There has been enough fact distortion on both sides that it’s easy to lose track or keep score of what’s going on. Score one for the Bush administration. They’ve managed to create a pea-soup fog around the reality that is the failure to take out terror.

You remember the War on Terror? Al-Qaida knocked down the towers in New York City, and we went to take them out, as well as the Taliban that were sponsoring them in Afghanistan.

It was a noble goal that former Arizona Cardinals safety Pat Tillman decided he would fight for.

“A lot of my family has gone and fought in wars, and I really haven’t done a damn thing,” he said during a Sept. 11 interview.

Tillman fought bravely in Afghanistan, and we finished the job and caught Osama Bin Laden, and everything is just fine now.

At least that’s how it could have been had our president decided not to avenge his father and feed Dick Cheney’s pocketbook through Halliburton.

Instead, we split our hand and fought in both Afghanistan and Iraq. Now our military has been spread ridiculously thin, and Tillman died in a friendly fire accident because of it.

Had we dedicated our resources entirely to Afghanistan, perhaps Tillman would still be alive today. But that was three years ago, and it couldn’t be relevant today.

Except for the fact that documents and congressional testimony from soldiers on the field found that the cause of Tillman’s death was intentionally withheld, and in the information pipeline became a valiant tale where he died at the hands of enemy fire while trying to save some of his team members.

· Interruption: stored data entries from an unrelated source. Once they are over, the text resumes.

(** * Natural-language-to-SQL backend: prompt analysis and SQL guardrails

    A shallow embedding of the JavaScript backend (the Express server with its
    prompt analyzer, and the [SQLGenerator] class) together with the theorems
    that settle the specification's claims about it.

    Modelling conventions.
    - A JavaScript string is a Rocq [string]: a sequence of 8-bit code units
      read as Latin-1 code points.  [toLowerCase] maps the Latin-1 capitals;
      [toUpperCase] expands the sharp s to two letters as the language does,
      and leaves the two letters whose capital lies outside the 8-bit range
      (micro sign, y with diaeresis) in place: no literal searched by the
      code contains them.
    - A regular expression literal is a value of [regex], run by a
      backtracking matcher with the priorities of the language (leftmost
      start, greedy iteration, ordered alternation).  The [i] flag is
      written into the literal ([liti]); the [g] flag is the choice of the
      calling function ([matchAll], [replaceAll]).
    - A JavaScript number is a binary64 float ([PrimFloat]).
    - [null]/[undefined] results are [None].  *)

From Stdlib Require Import List Ascii String Bool Arith ZArith Lia PrimFloat.
From Stdlib Require Import DecimalString.
Import ListNotations.
Local Open Scope string_scope.
Local Open Scope list_scope.
Local Open Scope nat_scope.

Set Implicit Arguments.
#[local] Set Warnings "-inexact-float,-abstract-large-number".

(** ** Strings of the host language *)

Module JS.

Definition chars (s : string) : list ascii := list_ascii_of_string s.
Definition str (l : list ascii) : string := string_of_list_ascii l.

Definition code (c : ascii) : nat := nat_of_ascii c.

Definition between (lo hi : nat) (c : ascii) : bool :=
  (lo <=? code c) && (code c <=? hi).

Definition isUpperAZ (c : ascii) : bool := between 65 90 c.
Definition isLowerAZ (c : ascii) : bool := between 97 122 c.
Definition isDigit (c : ascii) : bool := between 48 57 c.

(** [\w] of a regular expression: [[A-Za-z0-9_]]. *)
Definition isWordChar (c : ascii) : bool :=
  isUpperAZ c || isLowerAZ c || isDigit c || (code c =? 95).

(** White space and line terminators below U+0100: TAB, LF, VT, FF, CR,
    SP and NBSP.  This is both what [trim] strips and what [\s] matches. *)
Definition isSpace (c : ascii) : bool :=
  between 9 13 c || (code c =? 32) || (code c =? 160).

Definition lowerChar (c : ascii) : ascii :=
  if isUpperAZ c || (between 192 222 c && negb (code c =? 215))
  then ascii_of_nat (code c + 32) else c.

Definition upperChar (c : ascii) : list ascii :=
  if code c =? 223 then ["S"%char; "S"%char]
  else if isLowerAZ c || (between 224 254 c && negb (code c =? 247))
  then [ascii_of_nat (code c - 32)] else [c].

(** ASCII-only case folding: how an [i]-flagged literal made of ASCII
    characters compares with a subject character. *)
Definition foldChar (c : ascii) : ascii :=
  if isUpperAZ c then ascii_of_nat (code c + 32) else c.

Definition toLowerCaseL (l : list ascii) : list ascii := map lowerChar l.
Definition toUpperCaseL (l : list ascii) : list ascii := flat_map upperChar l.

Definition toLowerCase (s : string) : string := str (toLowerCaseL (chars s)).
Definition toUpperCase (s : string) : string := str (toUpperCaseL (chars s)).

Fixpoint dropWhile (p : ascii -> bool) (l : list ascii) : list ascii :=
  match l with
  | [] => []
  | c :: t => if p c then dropWhile p t else l
  end.

Definition trimStartL (l : list ascii) : list ascii := dropWhile isSpace l.
Definition trimEndL (l : list ascii) : list ascii := rev (dropWhile isSpace (rev l)).
Definition trimL (l : list ascii) : list ascii := trimEndL (trimStartL l).
Definition trim (s : string) : string := str (trimL (chars s)).

Fixpoint eqL (a b : list ascii) : bool :=
  match a, b with
  | [], [] => true
  | x :: a', y :: b' => Ascii.eqb x y && eqL a' b'
  | _, _ => false
  end.

(** [startsWithL p l]: [p] is a prefix of [l]. *)
Fixpoint startsWithL (p l : list ascii) : bool :=
  match p, l with
  | [], _ => true
  | x :: p', y :: l' => Ascii.eqb x y && startsWithL p' l'
  | _ :: _, [] => false
  end.

Definition endsWithL (p l : list ascii) : bool := startsWithL (rev p) (rev l).

Fixpoint includesL (p l : list ascii) : bool :=
  startsWithL p l || match l with [] => false | _ :: t => includesL p t end.

(** [indexOf]: [None] stands for the result [-1]. *)
Fixpoint indexOfL (p l : list ascii) : option nat :=
  if startsWithL p l then Some 0
  else match l with
       | [] => None
       | _ :: t => option_map S (indexOfL p t)
       end.

Definition startsWith (s p : string) : bool := startsWithL (chars p) (chars s).
Definition endsWith (s p : string) : bool := endsWithL (chars p) (chars s).
Definition includes (s p : string) : bool := includesL (chars p) (chars s).
Definition indexOf (s p : string) : option nat := indexOfL (chars p) (chars s).
Definition substring (s : string) (from : nat) : string := str (skipn from (chars s)).
Definition slice := substring.
Definition charAt (s : string) (i : nat) : string := str (firstn 1 (skipn i (chars s))).

(** Truthiness of a string value: the empty string is falsy. *)
Definition truthy (s : string) : bool := negb (String.eqb s "").

(** [a.includes(x)] on an array of strings. *)
Definition arrayIncludes (a : list string) (x : string) : bool :=
  existsb (String.eqb x) a.

Fixpoint join (sep : string) (a : list string) : string :=
  match a with
  | [] => ""
  | [x] => x
  | x :: t => (x ++ sep ++ join sep t)%string
  end.

(** [padStart(n, "0")]. *)
Definition padStart0 (n : nat) (s : string) : string :=
  (str (repeat "0"%char (n - String.length s)) ++ s)%string.

(** An awaited call either yields a value or throws an error, carried by
    its text. *)
Inductive outcome (A : Type) : Type :=
| Ok : A -> outcome A
| Throw : string -> outcome A.
Arguments Ok {A} _.
Arguments Throw {A} _.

But that’s just small potatoes. It’s not like they didn’t bother telling his family about this before that made-up story was told many times in the press and at his nationally televised funeral.

Oh wait, it was.

This is the kind of distortion I hate. It’s one thing to lie about a few facts, but when you spill the blood of brave soldiers just so you can look better in the history books, that’s disgusting.

But people have lost the facts in the fog of stories with nut-job astronauts going on diaper-wearing rampages. It’s hard to keep track of reality when fantasy is constantly tugging on your attention span.

One of the few stories worth pulling our attention away from Iraq was the massacre at Virginia Tech. Thirty-three students died

April 16 and left tears across the nation.

If only we cared that much about our soldiers overseas. More than 3,300 soldiers, most of college age, have died in Iraq. This month alone has claimed more than 100 lives.

If there’s one thing we can learn from both Sept. 11 and Virginia Tech, it’s that one idiot with death on his mind is impossible to stop. What matters most is how you respond when they strike.

At Virginia Tech, 30 students could still be alive today if authorities acted properly after the first shootings. If we stuck to our guns in Afghanistan, 3,000 of our best and brightest could still be alive.